PITTSBURGH, PA – Pittsburgh Ballet Theatre is preparing to premiere its autism-friendly production of The Nutcracker, the first production by a professional U.S. ballet company to make the magic of the holiday classic accessible to children on the autism spectrum and their families. The autism-friendly performance will take place at 2 p.m. Friday, December 27, 2013 at the Benedum Center.
“The Nutcracker is a holiday staple in ballet companies across the country and an annual tradition for many families here in Pittsburgh, so we are particularly excited to pilot this program with a timeless story that reaches so many people year after year,” said PBT Artistic Director Terrence S. Orr. “With this special performance, we want families to know that we are performing with them in mind and welcome them to experience this production in a comfortable and inclusive atmosphere.”
For the autism-friendly performance, the entire theater will be reserved for families with individuals on the autism spectrum – and others with intellectual or developmental disabilities – to create a fully supportive audience environment. Autism-friendly accommodations will include designated quiet areas and activity stations in the lobby, relaxed house rules, adjustments to potentially startling light, sound and special effects and opportunities for families and children to familiarize themselves with the production in advance. Throughout the performance, the house lights will remain dimly lit and audience members will be free to come and go from their seats as needed. In advance of the performance, PBT will distribute online an illustrated guide, or social story, to walk audience members through the theater experience from the layout of the Benedum Center to the characters, scenery and music of The Nutcracker production.
“This is a performance where families can come as they are and be who they are. Whether they are looking for a new artistic experience, bonding time with their family, or simply an escape into a magical world, we can offer all of that through this performance, “said PBT Education Director Alyssa Herzog Melby, who heads Accessibility Initiatives at PBT. “We hope that we can become a model for other ballet companies across the country to open their doors to people on the autism spectrum, sharing the beauty of what we do with all people in our community.”
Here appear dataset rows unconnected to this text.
Lemma history_spec sem evs : forall s v ws,
  sem_inv s sem v ws -> feasible v ws evs -> v + ups evs < 2 ^ 31 ->
  Forall (not_elsewhere s sem) (ws.*1 ++ downs evs) ->
  let asked := ws.*1 ++ downs evs in
  let k := Z.to_nat (v + ups evs) in
  exists s' v' ws', history sem evs s = Ok (take k asked, s') /\ sem_inv s' sem v' ws' /\
    ws'.*1 = drop k asked /\ v' = Z.max 0 (v + ups evs - Z.of_nat (length asked)).
Proof.
  induction evs as [|ev evs IH]; intros s v ws Hinv Hfe Hub Hne; cbn zeta.
  { pose proof (si_nonneg _ _ _ _ Hinv) as Hnn. pose proof (si_zero _ _ _ _ Hinv) as Hz. cbn [history ups downs] in *.
    rewrite app_nil_r. replace (v + 0) with v by lia. exists s, v, ws. destruct ws as [|x ws].
    - csimpl. rewrite take_nil, drop_nil. split_and!; try done. lia.
    - assert (v = 0) as -> by (by apply Hz). csimpl. split_and!; done. }
  assert (Hups : forall l, 0 <= ups l) by (induction l as [|[|]]; simpl; lia).
  pose proof (si_nonneg _ _ _ _ Hinv) as Hnn. pose proof (Hups evs) as Hue.
  destruct ev as [|p w]; cbn [history downs ups feasible] in *.
  - destruct ws as [|[w p] ws].
    + cbn [step]. rewrite (si_queue _ _ _ _ Hinv).
      destruct (up_counts s sem v Hinv ltac:(lia)) as (s1 & -> & Hinv1 & Hel). rewrite !res_bind_ok. csimpl.
      destruct (IH s1 (v + 1) [] Hinv1 Hfe ltac:(lia)) as (s' & v' & ws' & -> & Hr); [by eapply Forall_impl|].
      rewrite res_bind_ok. csimpl in Hr. csimpl. replace (v + (1 + ups evs)) with (v + 1 + ups evs) by lia. by exists s', v', ws'.
    + assert (v = 0) as -> by (by apply (si_zero _ _ _ _ Hinv)). csimpl in Hne. apply Forall_cons in Hne as [Hnw Hne].
      destruct (up_lets_go s sem w p ws Hinv Hnw) as (s1 & -> & Hinv1 & Hel). rewrite !res_bind_ok. csimpl.
      destruct (IH s1 0 ws Hinv1 Hfe ltac:(lia)) as (s' & v' & ws' & -> & Hi & Hd & Hv'); [by eapply Forall_impl|].
      rewrite res_bind_ok. exists s', v', ws'. replace (Z.to_nat (0 + (1 + ups evs))) with (S (Z.to_nat (0 + ups evs))) by lia.
      csimpl. split_and!; try done. rewrite Hv'. lia.
  - cbn [step]. destruct Hfe as (Hp & Hps & Hws & Hfe). apply Forall_app in Hne as [Hnws Hne]. apply Forall_cons in Hne as [Hnw Hne].
    rewrite Z.gtb_ltb in Hfe. destruct (Z.ltb_spec 0 v) as [Hpos|Hzero].
    + destruct (down_takes s sem v ws w p Hinv Hpos) as (s1 & -> & Hinv1 & Hel). rewrite !res_bind_ok. cbv iota.
      assert (ws = []) as -> by (destruct ws as [|x ws]; [done|]; pose proof (si_zero _ _ _ _ Hinv ltac:(done)); lia).
      destruct (IH s1 (v - 1) [] Hinv1 Hfe ltac:(lia)) as (s' & v' & ws' & -> & Hi & Hd & Hv'); [by eapply Forall_impl|].
      rewrite !res_bind_ok. exists s', v', ws'. csimpl in *.
      replace (Z.to_nat (v + ups evs)) with (S (Z.to_nat (v - 1 + ups evs))) by lia. csimpl. split_and!; try done. lia.
    + assert (v = 0) as -> by lia.
      destruct (down_blocks s sem ws w p Hinv Hp Hps Hws Hnw) as (s1 & -> & Hinv1 & Hel). rewrite !res_bind_ok. cbv iota.
      destruct (IH s1 0 (ws ++ [(w, p)]) Hinv1 Hfe ltac:(lia)) as (s' & v' & ws' & -> & Hi & Hd & Hv').
      { rewrite fmap_app, <- app_assoc. csimpl. apply Forall_app. split; [by eapply Forall_impl|]. constructor; [by apply Hel|by eapply Forall_impl]. }
      rewrite !res_bind_ok. exists s', v', ws'. rewrite fmap_app, <- app_assoc in *. csimpl in *. done.
Qed.

(** C28: over every history of [up] and [down] calls on a semaphore that starts
    with value [v] and no waiter, the calls of [down] come to their end first
    come first served: after [u] ups exactly the first [v + u] of them did
    (all, if there are fewer), in order.  One that had to wait does so at the
    [up] that makes its process runnable, and only then; the rest are asleep in
    the queue in order, and the value is what is left over; no assertion fails
    in between. *)
Theorem semaphore_fifo (sem v : Z) (evs : list sem_ev) (s : sync) :
  sem_inv s sem v [] -> feasible v [] evs -> v + ups evs < 2 ^ 31 ->
  Forall (not_elsewhere s sem) (downs evs) ->
  let k := Z.to_nat (v + ups evs) in
  exists s' v' ws', history sem evs s = Ok (take k (downs evs), s') /\ sem_inv s' sem v' ws' /\
    ws'.*1 = drop k (downs evs) /\ v' = Z.max 0 (v + ups evs - Z.of_nat (length (downs evs))).
Proof. intros Hi Hf Hu Hn. exact (history_spec sem evs s v [] Hi Hf Hu Hn). Qed.

(** a process that was put to sleep by [down] and then handed the
    semaphore by [up] finds its record unlinked and its wakeup flags as
    [down] expects them, so the second half of [down] returns and its
    assertion on the flags holds. *)
Theorem down_resumes (s : sync) (sem w p : Z) (ws : list (Z * Z)) :
  sem_inv s sem 0 ((w, p) :: ws) -> not_elsewhere s sem w ->
  exists s' s'', up sem s = Ok s' /\ state (the_proc (sch s') p) = PROC_RUNNABLE /\
    down_leave sem w s' = Ok s'' /\ s'' = s'.
Proof.
  intros Hi Hn. destruct (up_wakes s sem 0 w p ws Hi) as (s' & Heq & Hi' & Hst & Hw & Hel).
  exists s', s'. split_and!; try done. by apply (down_leaves s sem w p ws); [..|apply Hel].
Qed.
End Laws.

End Sync.

(** ** A concrete system: processes 1, 2, 3 and a semaphore at 500 *)
Definition demo_sync : sync (RQ := list Z) :=
  sem_init 500 1 (Sync (Sched [] (<[1 := demo_proc 1 PROC_RUNNABLE 0]> (<[2 := demo_proc 2 PROC_RUNNABLE 0]>
    (<[3 := demo_proc 3 PROC_RUNNABLE 0]> ∅))) 9 1 ∅ []) ∅ ∅ ∅).

Lemma demo_sem_inv : sem_inv demo_sync 500 1 [].
Proof. split; try done; constructor. Defined.

Lemma demo_not_elsewhere w : not_elsewhere demo_sync 500 w.
Proof.
  intros q l Hq Hl. unfold demo_sync, sem_init, wait_queue_init in Hl. simpl in Hl.
  rewrite lookup_insert_ne in Hl by done. by rewrite lookup_empty in Hl.
Defined.

Lemma semaphore_fifo_witness :
  let evs := [Down 1 31; Down 2 32; Down 3 33; Up] in
  exists s' v' ws', history list_class 500 evs demo_sync = Ok ([31; 32], s') /\ sem_inv s' 500 v' ws' /\
    ws'.*1 = [33] /\ v' = 0.
Proof.
  intros evs. apply (semaphore_fifo list_class list_queue 500 1 evs demo_sync).
  - exact demo_sem_inv.
  - simpl. repeat split; try lia; try done; apply (bool_decide_unpack _); by vm_compute.
  - simpl. lia.
  - apply Forall_forall. intros w _. apply demo_not_elsewhere.
Defined.

(** The same semaphore taken, with process 2 asleep on the record 32. *)
Definition demo_blocked : sync (RQ := list Z) :=
  Sync (Sched [] (<[1 := demo_proc 1 PROC_RUNNABLE 0]> (<[2 := demo_proc 2 PROC_SLEEPING WT_KSEM]> ∅)) 9 1 ∅ [])
    (<[32 := Wait 2 WT_INTERRUPTED 504]> ∅) (<[504 := [32]]> ∅) (<[500 := 0]> ∅).

Lemma down_resumes_witness :
  exists s' s'', up list_class 500 demo_blocked = Ok s' /\ state (the_proc (sch s') 2) = PROC_RUNNABLE /\
    down_leave 500 32 s' = Ok s'' /\ s'' = s'.
Proof.
  apply (down_resumes list_class list_queue demo_blocked 500 32 2 []).
  - split; try done; try (apply (bool_decide_unpack _); by vm_compute); by repeat constructor.
  - intros q l Hq Hl. unfold demo_blocked in Hl. simpl in Hl. rewrite lookup_insert_ne in Hl by done.
    by rewrite lookup_empty in Hl.
Defined.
Autism Spectrum Disorders affect 1 in 88 children in the United States, according to the Centers for Disease Control and Prevention. The effects of autism are unique to every individual, though ASD characterizations usually include difficulties with social interaction and communication. Many children with autism have sensory sensitivities in response to sounds or sights, which is one of the focused areas of adaptation for autism-friendly productions.
Although autism-friendly productions have begun to establish a foothold in the theater world, autism-friendly performances are relatively new to ballet. This year, for example, New Jersey Ballet presented an autism-friendly version of Pinocchio; but, to date, no other U.S. ballet company has presented an autism-friendly version of The Nutcracker.
“Very few times in our careers as dancers will we get the chance to do something this important. The autism-friendly performance will be one of those defining moments for me,” said PBT Dancer Stephen Hadala, who has performed in all 11 seasons of Terrence S. Orr’s The Nutcracker. “This performance gives us an opportunity to use our art form to do something for the community, and it’s exciting to be able to share ballet with children who might not ordinarily experience a production.”
In order to adapt the ballet, PBT worked with a focus group represented by local autism advocacy groups – including Autism Speaks of Greater Pittsburgh and ABOARD’s Autism Connection of Pennsylvania – parents of children with autism and individuals on the autism spectrum. After watching the production and learning about the characters, music and scenery, the group submitted recommendations to adapt the production to viewers on the autism spectrum or with other sensory sensitivities.
PBT also looked to other organizations as models, including the Theatre Development Fund’s Autism Theatre Initiative, which presented the first autism-friendly performance of a Broadway show in October 2011 with Disney’s musical The Lion King. PBT thanks TDF’s Autism Theatre Initiative for serving as an advisor during the planning process. Locally, PBT acknowledges The Pittsburgh Cultural Trust for its leadership in establishing best practices and providing Benedum Center staff training for autism-friendly performances. Funding support for PBT’s autism-friendly production of The Nutcracker comes from the Edith L. Trees Foundation, Giant Eagle, Pitt Ohio, The Children’s Institute, and FISA Foundation.
Tickets for the autism-friendly performance are available at a discounted rate to families with members on the autism spectrum. For more information about tickets, please call 412-454-9107 or visit www.pbt.org.
ABOUT THE NUTCRACKER
Featuring more than 200 costumes, 100 colorful characters and Pittsburgh-inspired set design, Pittsburgh Ballet Theatre’s grand-scale production of “The Nutcracker” illuminates the holiday season Dec. 6-29, at the Benedum Center. Tickets start at $25.75, and can be purchased online at www.pbt.org, by calling 412-456-6666 or visiting the Box Office at Theater Square.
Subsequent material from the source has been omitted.